H: Berlin JP. 7⅓ S. 8°. K: Christ. 26 März. J 1: Otto 2,220. J 2: Nerrlich Nr. 35×. B 1: IV. Abt., III.1, Nr. 37. B 2: IV. Abt., III.1, Nr. 38. 55, 24 f. Anzeichen] aus Anzeigen H 25 von langem schönen] aus langes schönes H das] nachtr. H 36 von] aus bei H 56, 12 vor Sonabends] aus vorher H 22 schildert] malt K 26 die] nachtr. H 27 Mittelfarben] aus Mitteltinten K 28 er selber] aus selber der Dichter H 30 sich] ihn K 31 sein] aus der H 32 derselbe] aus er H

55,29 –32 Otto wünschte, daß Jean Paul und Samuel bei ihm logierten. 56, 4 Otto hatte in B 2 gemeint, er habe in Beziehung auf sich die Berlepsch nicht als Richters Frau denken können. 14ff.
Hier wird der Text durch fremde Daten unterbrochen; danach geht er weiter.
Lemma storageEvents_resolution (s : @FsState Any Env) (env' : Env) (path : string) :
  storageEvents (mkFsState env' (fs_events s ++ [GetDriverByPath path]))
  = storageEvents s.
Proof.
  unfold storageEvents. simpl. rewrite List.filter_app. simpl.
  apply app_nil_r.
Qed.

Lemma getDriverByPath_resolved (path : string) (user : Any) (userType : string)
    (s : FsState) (r : Driver * Mount * string) (env' : Env) :
  mm_getDriverByPath C path user userType (fs_env s) = (inr r, env') ->
  getDriverByPath C path user userType s
  = Ret r (mkFsState env' (fs_events s ++ [GetDriverByPath path])).
Proof.
  intros H. unfold getDriverByPath, bind, logEvent, modify, onEnv, liftCall.
  simpl. now rewrite H.
Qed.

(** The shape shared by the gated methods: after a successful resolution the
    method is the capability check followed by the forwarding. *)
Lemma FileSystem_run_gated (op : FacadeOp) (c : Capability) (user : Any)
    (userType : string) (s : FsState) (driver : Driver) (mount : Mount)
    (subPath : string) (env' : Env) :
  requiredCapability op = Some c ->
  mm_getDriverByPath C (resolvedPath op) user userType (fs_env s)
  = (inr (driver, mount, subPath), env') ->
  FileSystem_run C op user userType s
  = (requireCapability driver c ;;;
     afterCheck C op driver mount subPath user userType)
      (mkFsState env' (fs_events s ++ [GetDriverByPath (resolvedPath op)])).
Proof.
  intros Hc Hres.
  pose proof (getDriverByPath_resolved _ _ _ _ _ _ Hres) as Hget.
  destruct op; simpl in Hc; try discriminate;
    try (injection Hc as <-; unfold FileSystem_run; simpl requiredCapability;
         unfold bind at 1; rewrite Hget; reflexivity).
  destruct (emptyBatch paths) eqn:He; [discriminate|].
  injection Hc as <-. unfold FileSystem_run. rewrite He.
  unfold bind at 1. rewrite Hget. reflexivity.
Qed.

(** C1.  For every facade operation that requires a capability (Reader for
    list, info and download; Writer for upload, mkdir, update and a
    non-empty batch removal; Atomic for rename and copy; Presigned for
    presign; Multipart for the multipart operations) and every driver the
    path resolves to: when the driver does not declare the capability the
    method throws HTTP 501 and no driver method (hence no storage I/O) has
    been reached; when the driver declares it the check passes and the
    method continues with the statements that follow the check. *)
Theorem FileSystem_capability_gate (op : FacadeOp) (c : Capability) (user : Any)
    (userType : string) (s : FsState) (driver : Driver) (mount : Mount)
    (subPath : string) (env' : Env) :
  requiredCapability op = Some c ->
  mm_getDriverByPath C (resolvedPath op) user userType (fs_env s)
  = (inr (driver, mount, subPath), env') ->
  let s1 := mkFsState env' (fs_events s ++ [GetDriverByPath (resolvedPath op)]) in
  (hasCapability driver c = false ->
   FileSystem_run C op user userType s
   = Throw (HTTPException ApiStatus.NOT_IMPLEMENTED
              ("存储驱动 " +:+ getType driver +:+ " " +:+ unsupportedText c)) s1
   /\ storageEvents s1 = storageEvents s)
  /\ (hasCapability driver c = true ->
      requireCapability driver c s1 = Ret tt s1
      /\ FileSystem_run C op user userType s
         = afterCheck C op driver mount subPath user userType s1).
Proof.
  intros Hc Hres s1.
  pose proof (FileSystem_run_gated _ _ _ _ _ _ _ _ _ Hc Hres) as Hrun.
  fold s1 in Hrun. split; intros Hcap.
  - split; [|apply storageEvents_resolution].
    rewrite Hrun. unfold bind.
    now rewrite (requireCapability_absent _ _ _ Hcap).
  - split; [now apply requireCapability_present|].
    rewrite Hrun. unfold bind.
    now rewrite (requireCapability_present _ _ _ Hcap).
Qed.

Lemma query_check_iff (query : string) :
  negb (JS.truthy query) || (JS.length (JS.trim query) <? 2) = true
  <-> JS.length (JS.trim query) < 2.
Proof.
  rewrite orb_true_iff, negb_true_iff, truthy_false_iff, Z.ltb_lt.
  split; [|tauto]. intros [-> | H]; [|exact H].
  rewrite trim_empty. unfold JS.length. simpl. lia.
Qed.

Lemma validateSearch_outcome (query : string) (p : SearchParams)
    (s : @FsState Any Env) :
  (rejectsSearch query p ->
   exists msg, validateSearch query p s
               = Throw (HTTPException ApiStatus.BAD_REQUEST msg) s)
  /\ (~ rejectsSearch query p -> validateSearch query p s = Ret tt s).
Proof.
  unfold rejectsSearch, validateSearch, bind, throwIf, throw, ret.
  pose proof (query_check_iff query) as Hq.
  pose proof (knownScope_true_iff (scopeOf p)) as Hs.
  destruct (negb (JS.truthy query) || (JS.length (JS.trim query) <? 2)) eqn:E1.
  { split; [eauto|]. intros H. exfalso. apply H. left. now apply Hq. }
  destruct (knownScope (scopeOf p)) eqn:E2; simpl.
  2:{ split; [eauto|]. intros H. exfalso. apply H. do 4 right.
      intros Hin. apply Hs in Hin. discriminate. }
  destruct ((limitOf p <? 1) || (limitOf p >? 200)) eqn:E3.
  { split; [eauto|]. intros H. exfalso. apply H.
    apply orb_true_iff in E3 as [E3|E3]; [right; left | right; right; left]; lia. }
  destruct (offsetOf p <? 0) eqn:E4.
  { split; [eauto|]. intros H. exfalso. apply H. do 3 right. left. lia. }
  split; [|reflexivity].
  apply orb_false_iff in E3 as [E3 E3'].
  assert (~ JS.length (JS.trim query) < 2) by (intros H; apply Hq in H; discriminate).
  intros [H'|[H'|[H'|[H'|H']]]]; try lia.
  exfalso. apply H'. now apply Hs.
Qed.

(** C8.  [searchFiles] throws HTTP 400 with the state untouched (no cache,
    mount or driver has been consulted: no event is logged) whenever the
    trimmed query has fewer than 2 code units, or limit < 1, or
    limit > 200, or offset < 0, or the scope is not global, mount or
    directory; when none of these holds the validation passes and the
    method continues with the cache lookup. *)
Theorem searchFiles_validation (query : string) (p : SearchParams) (user : Any)
    (userType : string) (s : FsState) :
  (rejectsSearch query p ->
   exists msg, FileSystem_searchFiles C query p user userType s
               = Throw (HTTPException ApiStatus.BAD_REQUEST msg) s)
  /\ (~ rejectsSearch query p ->
      validateSearch query p s = Ret tt s
      /\ FileSystem_searchFiles C query p user userType s
         = searchValidated C query p user userType s).
Proof.
  destruct (validateSearch_outcome query p s) as [Hbad Hgood].
  unfold FileSystem_searchFiles. split; intros H.
  - destruct (Hbad H) as [msg Hmsg]. exists msg.
    unfold bind. now rewrite Hmsg.
  - split; [now apply Hgood|]. unfold bind. now rewrite (Hgood H).
Qed.

(** The facade's [batchRemoveItems] answers an empty batch at once. *)
Lemma FileSystem_batchRemoveItems_empty (paths : option (list string))
    (user : Any) (userType : string) (s : FsState) :
  emptyBatch paths = true ->
  FileSystem_batchRemoveItems C paths user userType s = Ret (BatchRemoved 0 []) s.
Proof.
  intros H. unfold FileSystem_batchRemoveItems, FileSystem_run. now rewrite H.
Qed.

End FacadeProperties.

(* ===================================================================== *)
(** * Properties of the file-system service *)
(* ===================================================================== *)

Section ServiceProperties.

Context {Hb : S3Backend} {Hs : Helpers}.

(** ** Running the monad, one step at a time *)

Lemma bind_Ret {S A B} (m : M S A) (k : A -> M S B) (s s' : S) (a : A) :
  m s = Ret a s' -> bind m k s = k a s'.
Proof. intros E. unfold bind. now rewrite E. Qed.

Lemma bind_Throw {S A B} (m : M S A) (k : A -> M S B) (s s' : S) (e : Exn) :
  m s = Throw e s' -> bind m k s = Throw e s'.
Proof. intros E. unfold bind. now rewrite E. Qed.

Lemma bind_Diverge {S A B} (m : M S A) (k : A -> M S B) (s : S) :
  m s = Diverge -> bind m k s = Diverge.
Proof. intros E. unfold bind. now rewrite E. Qed.

Lemma throwIf_false {S} (e : Exn) (s : S) : throwIf false e s = Ret tt s.
Proof. reflexivity. Qed.

Lemma throwIf_true {S} (e : Exn) (s : S) : throwIf true e s = Throw e s.
Proof. reflexivity. Qed.

Lemma findMount_found (path : string) (userId : UserId) (userType : string)
    (w : World) (m : Mount) (sub : string) :
  findMountPointByPath (w_db w) path userId userType = MountFound m sub ->
  findMount path userId userType w = Ret (m, sub) w.
Proof. intros E. unfold findMount, bind, get. now rewrite E. Qed.

Lemma findMount_error (path : string) (userId : UserId) (userType : string)
    (w : World) (status : Z) (msg : string) :
  findMountPointByPath (w_db w) path userId userType = MountError status msg ->
  findMount path userId userType w = Throw (HTTPException status msg) w.
Proof. intros E. unfold findMount, bind, get. now rewrite E. Qed.
Lemma parseCalldata_struct_rewrite_witness :
  exists v schema',
    parseCalldata RefCodec.documentEncode Examples.personSchema Examples.personArg true
      = Ok (v, schema') /\
    schema' = Node KDocument None.
Proof.
  destruct (parseCalldata RefCodec.documentEncode Examples.personSchema Examples.personArg true)
    as [[v schema']|e] eqn:E.
  - exists v, schema'. split; [reflexivity|].
    exact (proj1 (proj1 (parseCalldata_struct_rewrite RefCodec.documentEncode) _ _ _ _ E)).
  - vm_compute in E. discriminate E.
Defined.

(* ------------------------------------------------------------------ *)
(** ** encodeArguments, decodeArguments *)









Section RoundTrip.
Variable documentEncode : value -> Schema -> result Document.
Variable depolorize : list byte -> Schema -> result value.
Variable parseDataType : string -> result Schema.
Variable getRoutineElement : string -> result Routine.
Variable args : list value.

(** The [reduce] of [encodeArguments] stores, label by label, the values the
    callback computes under the schema as threaded. *)
Lemma encode_loop (fields : list Field) :
  forall schema acc obj schema',
    forEach (encodeStep documentEncode args) fields (acc, schema) = Ok (obj, schema') ->
    exists ns,
      normalisedFrom documentEncode args schema fields ns schema' /\
      obj = storeAll fields ns acc.
Proof.
  induction fields as [|f fields IH]; intros schema acc obj schema' H; simpl in H.
  - apply Ok_inj in H. injection H as <- <-. exists []. split; reflexivity.
  - steps H. unfold encodeStep in E. steps E. apply Ok_inj in E. subst x.
    destruct (IH _ _ _ _ H) as [ns [Hns ->]].
    exists (v :: ns). split; [|reflexivity].
    simpl. exists x0, s. auto.
Qed.





End RoundTrip.

Lemma refCodec_lawful : lawful RefCodec.documentEncode RefCodec.depolorize.
Proof. intros v s d. apply RefCodecFacts.depolorize_documentEncode. Qed.



(* ------------------------------------------------------------------ *)
(** ** decodeArguments without an accepts list *)

(** C10. A routine object without [accepts] never yields a result from
    [decodeArguments]: the call raises, and when the calldata converts and
    decodes it raises the [TypeError] of the projection [fields.map]; a
    routine whose [accepts] is the empty list yields [null]. *)
Theorem decodeArguments_absent_accepts
    (depolorize : list byte -> Schema -> result value)
    (parseDataType : string -> result Schema)
    (getRoutineElement : string -> result Routine)
    (routine : Routine) (calldata : string) :
  accepts routine = None ->
  (exists e,
     decodeArguments depolorize parseDataType getRoutineElement (ByObject routine) calldata
       = Throw e) /\
  (forall wire decoded,
     hexToBytes calldata = Ok wire ->
     depolorize wire (Node KStruct (Some [])) = Ok decoded ->
     decodeArguments depolorize parseDataType getRoutineElement (ByObject routine) calldata
       = Throw (TypeError "Cannot read properties of undefined (reading 'map')")) /\
  (forall other,
     accepts other = Some [] ->
     decodeArguments depolorize parseDataType getRoutineElement (ByObject other) calldata
       = Ok VNull).
Proof.
  intros Hacc. unfold decodeArguments. cbn [routineFields bind]. rewrite Hacc.
  cbn [orEmpty parseFields forEach bind]. repeat split.
  - destruct (hexToBytes calldata) as [wire|e]; cbn [bind]; [|eauto].
    destruct (depolorize wire (Node KStruct (Some []))) as [d|e]; cbn [bind]; eauto.
  - intros wire decoded Hw Hd. rewrite Hw. cbn [bind]. rewrite Hd. reflexivity.
  - intros other Hother. rewrite Hother. reflexivity.
Qed.

Lemma decodeArguments_absent_accepts_witness :
  decodeArguments RefCodec.depolorize RefCodec.parseDataType RefCodec.getRoutineElement
    (ByObject Examples.absentRoutine) "0x0900"
    = Throw (TypeError "Cannot read properties of undefined (reading 'map')") /\
  decodeArguments RefCodec.depolorize RefCodec.parseDataType RefCodec.getRoutineElement
    (ByObject Examples.emptyRoutine) "0x0900"
    = Ok VNull.
Proof.
  destruct (@decodeArguments_absent_accepts
              RefCodec.depolorize RefCodec.parseDataType RefCodec.getRoutineElement
              Examples.absentRoutine "0x0900" eq_refl) as [_ [Hthrow Hnull]].
  split.
  - apply (Hthrow [x09; x00] (VObject [])); reflexivity.
  - apply Hnull. reflexivity.
Defined.

(* ------------------------------------------------------------------ *)
(** ** decodeEventOutput *)

(** C8 (defect). For the built-in log event, empty log data is not answered
    with [null]: it goes to the reader as an empty wire, and the result is
    whatever the reader makes of it, an error with the reference reader.
    For an event of the manifest, empty log data is answered with [null]. *)
Theorem decodeEventOutput_builtin_log_empty
    (depolorize : list byte -> Schema -> result value)
    (parseDataType : string -> result Schema)
    (getEventElement : string -> option EventData)
    (builtInLogEventSchema : Schema) :
  decodeEventOutput depolorize parseDataType getEventElement builtInLogEventSchema
    "builtin.Log" "0x" = depolorize [] builtInLogEventSchema /\
  decodeEventOutput depolorize parseDataType getEventElement builtInLogEventSchema
    "builtin.Log" "" = depolorize [] builtInLogEventSchema /\
  decodeEventOutput RefCodec.depolorize RefCodec.parseDataType RefCodec.getEventElement
    RefCodec.builtInLogEventSchema "builtin.Log" "0x"
    = Throw (PlainError "insufficient data in wire for decode") /\
  decodeEventOutput RefCodec.depolorize RefCodec.parseDataType RefCodec.getEventElement
    RefCodec.builtInLogEventSchema "Transfer" "0x" = Ok VNull.
Proof. repeat split. Qed.

End ManifestFacts.

(* ================================================================== *)
(** * More on the interaction serializer *)

Module SerializerMore.
Import Examples MoreExamples SerializerFacts.

Section JsMapKeys.
Variable V : Type.
Implicit Types (m : JsMap.t V) (k : string) (v : V).

Lemma has_In m k : JsMap.has k m = true <-> In k (JsMap.keys m).
Proof.
  unfold JsMap.has, JsMap.keys. induction m as [|[k0 v0] rest IH]; simpl.
  - split; [discriminate | intros []].
  - destruct (String.eqb k k0) eqn:E.
    + apply String.eqb_eq in E. subst. split; auto.
    + rewrite IH. split; [auto|]. intros [H|H]; [|exact H].
      subst. rewrite String.eqb_refl in E. discriminate E.
Qed.

Lemma keys_set m k v :
  JsMap.keys (JsMap.set k v m) =
    if JsMap.has k m then JsMap.keys m else JsMap.keys m ++ [k].
Proof.
  unfold JsMap.has, JsMap.keys. induction m as [|[k0 v0] rest IH]; simpl; [reflexivity|].
  destruct (String.eqb k k0) eqn:E; simpl.
  - apply String.eqb_eq in E. subst. reflexivity.
  - rewrite IH. destruct (JsMap.get k rest); reflexivity.
Qed.

Lemma set_NoDup m k v : NoDup (JsMap.keys m) -> NoDup (JsMap.keys (JsMap.set k v m)).
Proof.
  intros H. rewrite keys_set. destruct (JsMap.has k m) eqn:E; [exact H|].
  apply NoDup_app; [exact H | repeat constructor; intros [] |].
  intros x Hx [<-|[]]. apply has_In in Hx. congruence.
Qed.

Lemma has_set m k k' v : JsMap.has k m = true -> JsMap.has k (JsMap.set k' v m) = true.
Proof.
  unfold JsMap.has. rewrite JsMapFacts.get_set.
  destruct (String.eqb k k'); [reflexivity | auto].
Qed.

Lemma get_values m k v : JsMap.get k m = Some v -> In v (JsMap.values m).
Proof.
  unfold JsMap.values. induction m as [|[k0 v0] rest IH]; simpl; [discriminate|].
  destruct (String.eqb k k0); [intros H; left; congruence | auto].
Qed.

Lemma values_get m v : In v (JsMap.values m) -> NoDup (JsMap.keys m) ->
  exists k, JsMap.get k m = Some v.
Proof.
  unfold JsMap.values, JsMap.keys. induction m as [|[k0 v0] rest IH]; simpl; [intros []|].
  intros [<-|H] Hnd.
  - exists k0. rewrite String.eqb_refl. reflexivity.
  - inversion Hnd as [|? ? Hnotin Hnd']. subst. destruct (IH H Hnd') as [k Hk].
    exists k. destruct (String.eqb k k0) eqn:E; [|exact Hk].
    apply String.eqb_eq in E. subst. exfalso. apply Hnotin.
    clear -Hk. induction rest as [|[k1 v1] rest IH]; simpl in *; [discriminate|].
    destruct (String.eqb k0 k1) eqn:E; [apply String.eqb_eq in E; auto | auto].
Qed.
End JsMapKeys.

Lemma forEach_app {S X} (f : S -> X -> result S) (xs ys : list X) (s : S) :
  forEach f (xs ++ ys) s = (s' <- forEach f xs s ;; forEach f ys s').
Proof.
  revert s. induction xs as [|x xs IH]; intros s; simpl; [reflexivity|].
  destruct (f s x); simpl; auto.
Qed.

(** ** Funds *)

Lemma fundsStep_NoDup acc tx acc' :
  NoDup (JsMap.keys acc) -> fundsStep acc tx = Ok acc' -> NoDup (JsMap.keys acc').
Proof.
  intros Hnd H. unfold fundsStep in H.
  destruct (tx_type tx); try (apply Ok_inj in H; subst; exact Hnd);
    bind_inv H; destruct (payload_amount x) as [pa|]; try discriminate H;
    destruct (isBigint pa || _); apply Ok_inj in H; subst; apply set_NoDup; exact Hnd.
Qed.
Lemma run_ends (awaiting : bool) (fuel : nat) :
  forall w : Walk,
    walk_live w -> (mu w <= fuel)%nat ->
    promise (run cfg host args fuel awaiting w) <> None.
Proof.
  induction fuel as [|fuel IH]; intros w L Hm.
  - cbn [run].
    unfold mu, walk_measure in Hm.
    assert (Ht : ticks w = [])
      by (destruct (ticks w); [reflexivity | cbn [length] in Hm; lia]).
    assert (Hp : polled w = [])
      by (destruct (polled w); [reflexivity | cbn [length] in Hm; lia]).
    intros N. destruct (L N); contradiction.
  - cbn [run].
    destruct (awaiting && bool_decide (is_Some (promise w))) eqn:Hstop.
    + apply andb_prop in Hstop as [_ Hsome].
      apply bool_decide_eq_true in Hsome as [s Hs].
      rewrite Hs. discriminate.
    + destruct (ticks w) as [|ev rest] eqn:Ht.
      * destruct (arrival _ (polled w)) as [[ev rest]|] eqn:Ha.
        -- apply arrival_split in Ha as (l1 & l2 & Hp & ->).
           apply IH; [apply deliver_live|].
           pose proof (deliver_measure ev (take_polled (l1 ++ l2) w)) as Hd.
           assert (mu (take_polled (l1 ++ l2) w) < mu w)%nat.
           { unfold mu, walk_measure. cbn. rewrite Hp, !length_app. cbn. lia. }
           lia.
        -- apply arrival_nil in Ha.
           intros N. destruct (L N); contradiction.
      * apply IH; [apply deliver_live|].
        pose proof (deliver_measure ev (take_tick rest w)) as Hd.
        assert (mu (take_tick rest w) < mu w)%nat
          by (unfold mu, walk_measure; cbn; rewrite Ht; cbn; lia).
        lia.
Qed.

Lemma executeGhostscript_not_hung (world : World) :
  snd (_executeGhostscript cfg host args world) <> Hung.
Proof.
  pose proof (run_ends true _ _ (tryCommand_live _)
                (start_measure (disk world))) as Hs.
  unfold _executeGhostscript. cbn [snd]. revert Hs. fold len.
  unfold start.
  destruct (promise _) as [[|reason]|]; intros Hs;
    [discriminate | discriminate | contradiction].
Qed.

End Termination.

Lemma gsCommands_not_nil (cfg : Config) (host : pdfCompressor.Host) :
  pdfCompressor.gsCommands cfg host <> [].
Proof.
  unfold pdfCompressor.gsCommands. intros H. apply app_eq_nil in H as [_ H].
  discriminate H.
Qed.

Lemma start_first (cfg : Config) (host : pdfCompressor.Host)
    (args : list string) (d : gmap string Directory) (c : string)
    (rest : list string) :
  pdfCompressor.gsCommands cfg host = c :: rest ->
  pdfCompressor.start cfg host args d
  = match pdfCompressor.spawn host c args with
    | pdfCompressor.SpawnFailed error errno =>
        {| pdfCompressor.currentCommandIndex := 0;
           pdfCompressor.spawned := [c];
           pdfCompressor.promise := None;
           pdfCompressor.ticks := [pdfCompressor.error_event error];
           pdfCompressor.polled :=
             [pdfCompressor.close_event (Some errno) "" id];
           pdfCompressor.files := d |}
    | pdfCompressor.Started exitCode stderr writes =>
        {| pdfCompressor.currentCommandIndex := 0;
           pdfCompressor.spawned := [c];
           pdfCompressor.promise := None;
           pdfCompressor.ticks := [];
           pdfCompressor.polled :=
             [pdfCompressor.close_event exitCode stderr writes];
           pdfCompressor.files := d |}
    | pdfCompressor.NeverExits =>
        {| pdfCompressor.currentCommandIndex := 0;
           pdfCompressor.spawned := [c];
           pdfCompressor.promise := None;
           pdfCompressor.ticks := [];
           pdfCompressor.polled := [];
           pdfCompressor.files := d |}
    end.
Proof.
  intros Hc. unfold pdfCompressor.start, pdfCompressor.tryCommand.
  rewrite Hc. cbn. destruct (pdfCompressor.spawn host c args); reflexivity.
Qed.

Section Sequential.

Import pdfCompressor.

Variable cfg : Config.
Variable host : Host.
Variable args : list string.

Let cmds := gsCommands cfg host.
Let outcome := fun command => spawn host command args.

Hypothesis all_start :
  forall command, In command cmds ->
    exists exitCode stderr writes,
      spawn host command args = Started exitCode stderr writes.

Lemma sequential_walk_started (f : string -> SpawnOutcome) (c : string)
    (rest : list string) exitCode stderr writes :
  f c = Started exitCode stderr writes ->
  spec.sequential_walk f (c :: rest)
  = match exitCode with
    | Some 0 => ([c], Some Resolved)
    | _ =>
        match rest with
        | [] =>
            ([c],
             Some (Rejected
                     (new_Error ("Ghostscript exited with code " +:+
                                 code_text exitCode +:+ ": " +:+ stderr))))
        | _ => (c :: fst (spec.sequential_walk f rest),
                snd (spec.sequential_walk f rest))
        end
    end.
Proof.
  intros H. cbn [spec.sequential_walk]. rewrite H.
  destruct exitCode as [[|p|p]|]; try reflexivity;
    destruct rest; try reflexivity;
    destruct (spec.sequential_walk f _); reflexivity.
Qed.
Otto hatte in B 2 anläßlich der ihm von Richter zugeschickten Briefe (s. 51, 36 ) über „die herrschende ärmliche Gleichförmigkeit der Gegenstände und des Ausdrucks“ geklagt und seine eigenen nicht ausgenommen: „Menschen, die nicht Kraft genug haben, sich ihre eigene Sprache zu machen, sollten gar nicht schreiben. Ihren Zustand fühlen sie wohl als einzig und individuell in dem Augenblick, wo sie ihn schildern wollen, und dazu gangbare Ausdrücke wählen und wählen müssen; sie fühlen in diesem Augenblick das Ausdrucksvolle der gebrauchten Worte; aber dieses ist nicht für andere da und entgehet ihnen selber bald. Wenn sie sich in den geschilderten Gedanken der Gefühle und Gesinnungen aus ihren Worten erinnern wollen, so ist die Mühe vergebens; umgekehrt müssen sie sich die Worte aus dem erinnerten Zustand verständlich machen.“ 16 Lesebibliothek voll Briefe: vgl. I. Abt., VII, 355,22. 28–30 Vgl. I. Abt., XI, 28,25ff.